▸ **THE RECORDS**:
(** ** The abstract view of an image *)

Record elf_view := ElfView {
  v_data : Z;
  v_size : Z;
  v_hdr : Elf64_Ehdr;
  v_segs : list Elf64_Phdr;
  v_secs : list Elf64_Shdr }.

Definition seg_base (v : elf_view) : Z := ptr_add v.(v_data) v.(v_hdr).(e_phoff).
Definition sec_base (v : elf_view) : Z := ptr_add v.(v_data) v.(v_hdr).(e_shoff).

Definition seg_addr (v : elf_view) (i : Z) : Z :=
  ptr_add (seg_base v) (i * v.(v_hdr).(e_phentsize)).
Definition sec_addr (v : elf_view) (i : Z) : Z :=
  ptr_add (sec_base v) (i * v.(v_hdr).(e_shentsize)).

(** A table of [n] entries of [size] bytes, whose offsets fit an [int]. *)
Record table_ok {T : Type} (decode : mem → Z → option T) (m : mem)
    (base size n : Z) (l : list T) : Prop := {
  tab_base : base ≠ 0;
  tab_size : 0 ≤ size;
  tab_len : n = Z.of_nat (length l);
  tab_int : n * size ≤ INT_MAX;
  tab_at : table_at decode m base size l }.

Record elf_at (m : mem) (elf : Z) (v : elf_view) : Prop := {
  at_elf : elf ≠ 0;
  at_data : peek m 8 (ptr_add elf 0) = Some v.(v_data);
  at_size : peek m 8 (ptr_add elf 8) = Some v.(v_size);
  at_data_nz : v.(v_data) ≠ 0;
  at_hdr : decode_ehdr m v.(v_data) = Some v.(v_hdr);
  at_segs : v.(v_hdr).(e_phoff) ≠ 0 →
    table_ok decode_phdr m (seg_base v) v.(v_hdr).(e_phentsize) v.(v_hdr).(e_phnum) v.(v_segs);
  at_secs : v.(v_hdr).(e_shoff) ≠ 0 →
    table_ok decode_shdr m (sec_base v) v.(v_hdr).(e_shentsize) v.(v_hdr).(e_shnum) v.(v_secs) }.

--

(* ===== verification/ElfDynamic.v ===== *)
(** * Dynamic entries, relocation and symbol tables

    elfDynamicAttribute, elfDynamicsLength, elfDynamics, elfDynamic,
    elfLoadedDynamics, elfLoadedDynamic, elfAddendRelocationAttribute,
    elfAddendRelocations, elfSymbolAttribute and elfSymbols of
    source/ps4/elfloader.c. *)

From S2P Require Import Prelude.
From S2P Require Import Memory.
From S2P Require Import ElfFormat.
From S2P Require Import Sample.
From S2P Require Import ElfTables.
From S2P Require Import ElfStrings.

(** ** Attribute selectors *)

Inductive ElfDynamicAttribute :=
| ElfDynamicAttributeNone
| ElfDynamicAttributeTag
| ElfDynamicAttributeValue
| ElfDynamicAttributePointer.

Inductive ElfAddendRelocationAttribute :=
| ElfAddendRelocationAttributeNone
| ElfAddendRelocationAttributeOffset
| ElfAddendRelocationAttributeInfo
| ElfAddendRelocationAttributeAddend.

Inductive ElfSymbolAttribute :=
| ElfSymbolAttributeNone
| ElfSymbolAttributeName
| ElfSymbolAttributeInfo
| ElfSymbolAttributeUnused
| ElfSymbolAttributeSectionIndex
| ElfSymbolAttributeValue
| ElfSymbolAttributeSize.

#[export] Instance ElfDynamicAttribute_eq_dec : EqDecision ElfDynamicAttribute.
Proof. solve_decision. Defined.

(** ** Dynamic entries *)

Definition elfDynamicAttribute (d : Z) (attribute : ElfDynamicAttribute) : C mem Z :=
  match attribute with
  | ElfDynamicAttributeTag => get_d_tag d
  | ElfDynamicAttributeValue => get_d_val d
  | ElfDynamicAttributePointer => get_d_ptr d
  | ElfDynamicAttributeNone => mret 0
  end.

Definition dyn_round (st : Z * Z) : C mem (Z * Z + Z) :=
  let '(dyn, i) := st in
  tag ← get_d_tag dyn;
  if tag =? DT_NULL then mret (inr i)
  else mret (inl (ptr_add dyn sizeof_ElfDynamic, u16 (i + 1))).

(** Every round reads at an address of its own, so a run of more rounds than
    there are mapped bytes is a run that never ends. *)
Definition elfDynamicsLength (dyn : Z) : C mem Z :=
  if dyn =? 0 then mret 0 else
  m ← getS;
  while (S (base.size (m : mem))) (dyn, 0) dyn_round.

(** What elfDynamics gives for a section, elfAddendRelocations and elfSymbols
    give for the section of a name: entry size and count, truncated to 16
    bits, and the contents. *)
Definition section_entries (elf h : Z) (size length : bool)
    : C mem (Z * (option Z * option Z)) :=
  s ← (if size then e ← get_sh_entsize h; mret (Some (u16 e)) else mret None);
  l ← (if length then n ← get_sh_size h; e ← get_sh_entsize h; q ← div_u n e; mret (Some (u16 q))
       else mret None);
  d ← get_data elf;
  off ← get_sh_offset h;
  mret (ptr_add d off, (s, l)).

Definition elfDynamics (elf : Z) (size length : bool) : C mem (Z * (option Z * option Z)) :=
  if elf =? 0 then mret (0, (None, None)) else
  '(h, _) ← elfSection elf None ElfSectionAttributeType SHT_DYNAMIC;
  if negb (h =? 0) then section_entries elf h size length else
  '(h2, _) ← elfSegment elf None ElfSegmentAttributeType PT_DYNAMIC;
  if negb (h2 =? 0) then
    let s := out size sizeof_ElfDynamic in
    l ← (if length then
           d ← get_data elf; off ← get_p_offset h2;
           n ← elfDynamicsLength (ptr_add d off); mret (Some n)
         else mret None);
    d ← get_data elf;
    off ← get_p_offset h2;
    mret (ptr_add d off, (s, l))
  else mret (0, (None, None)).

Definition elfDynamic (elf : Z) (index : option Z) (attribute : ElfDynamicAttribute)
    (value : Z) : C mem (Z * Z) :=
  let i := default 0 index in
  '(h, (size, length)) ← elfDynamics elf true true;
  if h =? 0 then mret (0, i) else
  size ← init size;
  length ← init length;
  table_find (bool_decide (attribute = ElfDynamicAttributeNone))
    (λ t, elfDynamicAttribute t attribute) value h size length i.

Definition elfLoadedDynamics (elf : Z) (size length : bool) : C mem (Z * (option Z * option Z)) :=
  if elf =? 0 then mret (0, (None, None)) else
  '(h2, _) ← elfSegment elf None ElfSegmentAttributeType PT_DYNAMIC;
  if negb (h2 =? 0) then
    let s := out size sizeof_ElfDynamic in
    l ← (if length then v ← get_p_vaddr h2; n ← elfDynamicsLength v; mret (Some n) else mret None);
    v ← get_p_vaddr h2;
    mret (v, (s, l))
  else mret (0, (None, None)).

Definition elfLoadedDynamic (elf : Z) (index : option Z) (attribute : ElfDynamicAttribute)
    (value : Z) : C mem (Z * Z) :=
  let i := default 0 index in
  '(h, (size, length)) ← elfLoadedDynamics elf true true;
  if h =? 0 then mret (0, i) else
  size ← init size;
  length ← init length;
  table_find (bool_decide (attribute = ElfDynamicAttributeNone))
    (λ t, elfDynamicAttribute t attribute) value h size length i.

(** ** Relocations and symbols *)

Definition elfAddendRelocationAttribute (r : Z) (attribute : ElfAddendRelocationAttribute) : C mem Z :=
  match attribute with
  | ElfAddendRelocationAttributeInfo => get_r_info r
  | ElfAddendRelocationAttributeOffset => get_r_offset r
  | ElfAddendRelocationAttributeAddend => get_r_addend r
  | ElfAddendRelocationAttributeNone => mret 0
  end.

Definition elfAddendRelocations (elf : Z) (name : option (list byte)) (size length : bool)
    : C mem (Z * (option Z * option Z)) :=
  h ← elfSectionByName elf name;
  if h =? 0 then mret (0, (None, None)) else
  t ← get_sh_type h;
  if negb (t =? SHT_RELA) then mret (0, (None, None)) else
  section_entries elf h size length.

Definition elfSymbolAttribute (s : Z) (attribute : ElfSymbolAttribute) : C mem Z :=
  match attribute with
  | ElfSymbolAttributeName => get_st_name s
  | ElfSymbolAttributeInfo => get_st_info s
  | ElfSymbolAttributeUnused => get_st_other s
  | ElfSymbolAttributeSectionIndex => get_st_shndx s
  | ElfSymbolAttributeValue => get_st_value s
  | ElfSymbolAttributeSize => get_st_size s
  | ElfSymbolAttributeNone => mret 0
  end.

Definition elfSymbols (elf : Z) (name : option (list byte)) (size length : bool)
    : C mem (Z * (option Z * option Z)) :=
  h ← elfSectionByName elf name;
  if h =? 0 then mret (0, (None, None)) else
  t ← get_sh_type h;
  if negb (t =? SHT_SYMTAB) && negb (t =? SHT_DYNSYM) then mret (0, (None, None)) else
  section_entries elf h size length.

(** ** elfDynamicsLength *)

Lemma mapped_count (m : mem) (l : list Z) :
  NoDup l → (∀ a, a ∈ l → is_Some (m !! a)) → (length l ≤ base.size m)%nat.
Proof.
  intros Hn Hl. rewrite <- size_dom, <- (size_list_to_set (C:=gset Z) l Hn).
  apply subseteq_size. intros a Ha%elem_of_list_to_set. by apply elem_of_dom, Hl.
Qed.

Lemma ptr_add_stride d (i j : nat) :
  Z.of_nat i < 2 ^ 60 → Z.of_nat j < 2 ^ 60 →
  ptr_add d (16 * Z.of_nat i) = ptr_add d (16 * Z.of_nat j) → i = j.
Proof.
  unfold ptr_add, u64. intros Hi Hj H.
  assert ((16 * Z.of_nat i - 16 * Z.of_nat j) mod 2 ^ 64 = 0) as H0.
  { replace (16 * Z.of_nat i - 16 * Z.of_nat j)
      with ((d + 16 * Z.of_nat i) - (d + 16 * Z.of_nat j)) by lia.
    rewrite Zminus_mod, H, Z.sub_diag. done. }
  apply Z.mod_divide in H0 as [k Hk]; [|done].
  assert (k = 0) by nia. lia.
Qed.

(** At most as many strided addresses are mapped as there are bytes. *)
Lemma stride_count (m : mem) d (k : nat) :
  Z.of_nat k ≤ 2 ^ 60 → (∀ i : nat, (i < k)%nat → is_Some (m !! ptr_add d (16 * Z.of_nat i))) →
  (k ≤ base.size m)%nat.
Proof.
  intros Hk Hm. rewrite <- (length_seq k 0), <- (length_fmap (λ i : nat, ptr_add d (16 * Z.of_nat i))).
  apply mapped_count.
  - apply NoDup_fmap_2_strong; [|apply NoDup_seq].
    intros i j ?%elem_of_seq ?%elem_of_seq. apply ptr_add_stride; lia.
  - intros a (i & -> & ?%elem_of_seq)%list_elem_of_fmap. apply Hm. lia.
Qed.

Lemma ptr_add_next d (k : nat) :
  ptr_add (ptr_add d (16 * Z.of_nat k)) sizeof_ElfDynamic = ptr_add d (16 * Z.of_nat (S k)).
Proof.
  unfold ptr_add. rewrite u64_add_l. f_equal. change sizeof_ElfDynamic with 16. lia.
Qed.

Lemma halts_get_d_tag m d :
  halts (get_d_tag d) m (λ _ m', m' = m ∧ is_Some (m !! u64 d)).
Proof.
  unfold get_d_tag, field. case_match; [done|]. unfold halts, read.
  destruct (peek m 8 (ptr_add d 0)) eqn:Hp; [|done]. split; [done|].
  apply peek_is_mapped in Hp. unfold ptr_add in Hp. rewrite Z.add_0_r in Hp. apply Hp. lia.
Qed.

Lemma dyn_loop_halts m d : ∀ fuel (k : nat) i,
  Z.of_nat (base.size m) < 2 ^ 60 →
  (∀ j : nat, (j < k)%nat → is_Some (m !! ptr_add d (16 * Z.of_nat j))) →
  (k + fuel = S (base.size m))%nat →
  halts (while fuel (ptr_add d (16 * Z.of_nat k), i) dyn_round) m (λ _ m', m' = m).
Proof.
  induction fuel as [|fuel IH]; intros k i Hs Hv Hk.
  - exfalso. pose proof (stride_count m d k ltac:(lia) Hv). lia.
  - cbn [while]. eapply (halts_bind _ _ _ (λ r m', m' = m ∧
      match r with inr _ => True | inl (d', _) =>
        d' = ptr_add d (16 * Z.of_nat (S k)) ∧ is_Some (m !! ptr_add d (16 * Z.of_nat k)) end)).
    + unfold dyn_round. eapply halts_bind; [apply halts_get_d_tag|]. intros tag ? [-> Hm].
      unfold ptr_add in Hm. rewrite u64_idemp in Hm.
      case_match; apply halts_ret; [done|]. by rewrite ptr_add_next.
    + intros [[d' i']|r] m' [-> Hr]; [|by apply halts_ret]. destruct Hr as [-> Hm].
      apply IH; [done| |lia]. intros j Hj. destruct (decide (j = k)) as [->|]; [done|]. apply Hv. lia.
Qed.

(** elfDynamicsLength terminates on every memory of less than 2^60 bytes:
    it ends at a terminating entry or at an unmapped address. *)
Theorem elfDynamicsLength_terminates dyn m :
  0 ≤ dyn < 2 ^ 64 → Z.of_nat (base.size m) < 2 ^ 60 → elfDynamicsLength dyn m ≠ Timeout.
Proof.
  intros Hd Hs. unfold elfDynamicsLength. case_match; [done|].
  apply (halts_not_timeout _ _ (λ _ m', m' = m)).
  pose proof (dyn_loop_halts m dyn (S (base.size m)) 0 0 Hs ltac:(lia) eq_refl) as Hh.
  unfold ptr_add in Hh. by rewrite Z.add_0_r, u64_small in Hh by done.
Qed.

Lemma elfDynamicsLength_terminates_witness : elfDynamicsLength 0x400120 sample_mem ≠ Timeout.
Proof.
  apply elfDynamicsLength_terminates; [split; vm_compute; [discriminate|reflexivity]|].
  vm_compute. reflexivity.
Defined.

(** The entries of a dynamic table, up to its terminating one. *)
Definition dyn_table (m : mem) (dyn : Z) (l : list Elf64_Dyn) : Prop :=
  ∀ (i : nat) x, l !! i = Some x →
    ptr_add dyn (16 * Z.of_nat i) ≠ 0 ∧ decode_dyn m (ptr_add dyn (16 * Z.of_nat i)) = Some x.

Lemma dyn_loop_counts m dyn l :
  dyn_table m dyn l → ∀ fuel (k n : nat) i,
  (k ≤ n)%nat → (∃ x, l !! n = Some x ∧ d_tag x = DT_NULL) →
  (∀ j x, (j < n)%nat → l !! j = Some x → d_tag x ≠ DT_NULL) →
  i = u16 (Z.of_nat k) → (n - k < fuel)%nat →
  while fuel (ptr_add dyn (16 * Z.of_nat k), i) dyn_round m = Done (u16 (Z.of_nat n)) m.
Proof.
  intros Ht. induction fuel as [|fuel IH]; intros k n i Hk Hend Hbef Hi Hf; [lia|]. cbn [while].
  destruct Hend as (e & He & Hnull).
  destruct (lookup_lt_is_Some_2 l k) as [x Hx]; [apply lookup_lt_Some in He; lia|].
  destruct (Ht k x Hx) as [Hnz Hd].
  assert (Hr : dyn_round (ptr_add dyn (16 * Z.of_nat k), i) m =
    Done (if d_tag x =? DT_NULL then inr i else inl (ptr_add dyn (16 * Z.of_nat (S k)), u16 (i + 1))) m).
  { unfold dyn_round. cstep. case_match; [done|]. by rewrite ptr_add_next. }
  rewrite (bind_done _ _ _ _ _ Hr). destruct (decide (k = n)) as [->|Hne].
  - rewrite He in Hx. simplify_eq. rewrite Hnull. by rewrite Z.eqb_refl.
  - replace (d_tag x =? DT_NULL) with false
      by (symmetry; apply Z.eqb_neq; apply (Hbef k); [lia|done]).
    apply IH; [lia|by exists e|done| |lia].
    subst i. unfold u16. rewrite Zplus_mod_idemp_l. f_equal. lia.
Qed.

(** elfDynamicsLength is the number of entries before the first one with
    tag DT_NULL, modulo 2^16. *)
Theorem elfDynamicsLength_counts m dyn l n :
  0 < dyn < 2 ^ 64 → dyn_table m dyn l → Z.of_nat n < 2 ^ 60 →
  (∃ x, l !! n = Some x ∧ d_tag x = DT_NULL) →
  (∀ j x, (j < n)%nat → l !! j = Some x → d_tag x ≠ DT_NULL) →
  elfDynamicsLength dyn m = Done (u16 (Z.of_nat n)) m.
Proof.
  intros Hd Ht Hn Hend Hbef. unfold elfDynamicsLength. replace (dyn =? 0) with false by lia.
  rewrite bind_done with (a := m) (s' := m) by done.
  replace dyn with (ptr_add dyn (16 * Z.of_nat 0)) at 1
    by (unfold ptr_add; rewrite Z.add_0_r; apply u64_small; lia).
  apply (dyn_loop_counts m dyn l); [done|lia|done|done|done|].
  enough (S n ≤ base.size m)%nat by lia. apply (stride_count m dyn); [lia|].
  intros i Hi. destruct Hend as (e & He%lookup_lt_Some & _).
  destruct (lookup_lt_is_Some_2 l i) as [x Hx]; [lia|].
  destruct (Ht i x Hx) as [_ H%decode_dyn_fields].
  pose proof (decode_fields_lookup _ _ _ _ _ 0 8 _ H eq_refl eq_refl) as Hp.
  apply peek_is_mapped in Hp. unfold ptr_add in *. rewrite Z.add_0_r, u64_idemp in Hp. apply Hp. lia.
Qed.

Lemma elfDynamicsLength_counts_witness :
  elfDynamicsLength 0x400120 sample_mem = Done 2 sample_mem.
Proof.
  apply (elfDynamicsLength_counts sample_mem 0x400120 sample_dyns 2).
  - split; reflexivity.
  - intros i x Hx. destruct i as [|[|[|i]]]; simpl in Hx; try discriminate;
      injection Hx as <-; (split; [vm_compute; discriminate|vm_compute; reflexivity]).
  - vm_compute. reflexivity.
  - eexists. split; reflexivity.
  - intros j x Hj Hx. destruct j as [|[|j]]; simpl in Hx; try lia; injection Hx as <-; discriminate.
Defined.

▸ **WHAT IS NEEDED**: Pick every line from the listing holding the string "ltac", and copy it.

▸ **TASK SOLUTION**:
  - exfalso. pose proof (stride_count m d k ltac:(lia) Hv). lia.
  pose proof (dyn_loop_halts m dyn (S (base.size m)) 0 0 Hs ltac:(lia) eq_refl) as Hh.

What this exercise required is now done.